Below are records; reproduce exactly the lines from the one that has "eqn:E; [|done]. exfalso." through the one that has "(byte_values_bound _)) as (_ & _", ends included, and nothing more.

************

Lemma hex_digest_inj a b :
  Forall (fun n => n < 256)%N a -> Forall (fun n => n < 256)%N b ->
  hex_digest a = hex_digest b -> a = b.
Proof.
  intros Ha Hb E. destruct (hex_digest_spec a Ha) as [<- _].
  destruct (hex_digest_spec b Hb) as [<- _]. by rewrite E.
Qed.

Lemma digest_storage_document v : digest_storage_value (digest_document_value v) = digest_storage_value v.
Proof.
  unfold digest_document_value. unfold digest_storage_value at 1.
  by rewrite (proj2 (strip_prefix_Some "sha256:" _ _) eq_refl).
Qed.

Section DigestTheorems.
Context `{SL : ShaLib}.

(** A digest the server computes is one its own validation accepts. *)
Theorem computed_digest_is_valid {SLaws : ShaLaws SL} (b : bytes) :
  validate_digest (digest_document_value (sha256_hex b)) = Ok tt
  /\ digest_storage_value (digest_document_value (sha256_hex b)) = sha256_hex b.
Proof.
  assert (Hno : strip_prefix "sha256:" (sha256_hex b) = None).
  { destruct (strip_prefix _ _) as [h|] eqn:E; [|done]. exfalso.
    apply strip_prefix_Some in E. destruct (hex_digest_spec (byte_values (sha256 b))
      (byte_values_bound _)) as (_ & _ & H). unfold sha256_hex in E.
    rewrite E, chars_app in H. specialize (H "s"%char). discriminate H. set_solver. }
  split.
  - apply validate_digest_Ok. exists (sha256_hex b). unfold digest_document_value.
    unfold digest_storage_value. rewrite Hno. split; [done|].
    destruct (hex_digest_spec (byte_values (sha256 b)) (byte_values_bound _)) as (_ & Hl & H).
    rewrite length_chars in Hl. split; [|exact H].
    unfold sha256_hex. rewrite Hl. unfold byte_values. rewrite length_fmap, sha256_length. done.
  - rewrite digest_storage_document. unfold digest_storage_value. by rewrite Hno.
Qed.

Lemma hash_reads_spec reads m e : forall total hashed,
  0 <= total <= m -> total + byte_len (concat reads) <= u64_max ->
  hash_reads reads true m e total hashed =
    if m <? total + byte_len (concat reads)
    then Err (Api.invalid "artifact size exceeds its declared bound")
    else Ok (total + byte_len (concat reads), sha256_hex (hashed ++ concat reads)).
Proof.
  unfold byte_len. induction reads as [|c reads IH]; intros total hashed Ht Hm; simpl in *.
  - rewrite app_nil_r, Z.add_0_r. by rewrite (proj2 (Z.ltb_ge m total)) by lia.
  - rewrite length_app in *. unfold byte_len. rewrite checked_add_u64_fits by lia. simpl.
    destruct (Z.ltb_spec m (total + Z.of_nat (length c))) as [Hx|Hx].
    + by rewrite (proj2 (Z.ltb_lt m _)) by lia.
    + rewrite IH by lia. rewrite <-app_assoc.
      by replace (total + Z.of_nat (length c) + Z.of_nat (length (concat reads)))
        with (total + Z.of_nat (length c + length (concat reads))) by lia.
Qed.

************

■ Task answer
  { destruct (strip_prefix _ _) as [h|] eqn:E; [|done]. exfalso.
    apply strip_prefix_Some in E. destruct (hex_digest_spec (byte_values (sha256 b))
      (byte_values_bound _)) as (_ & _ & H). unfold sha256_hex in E.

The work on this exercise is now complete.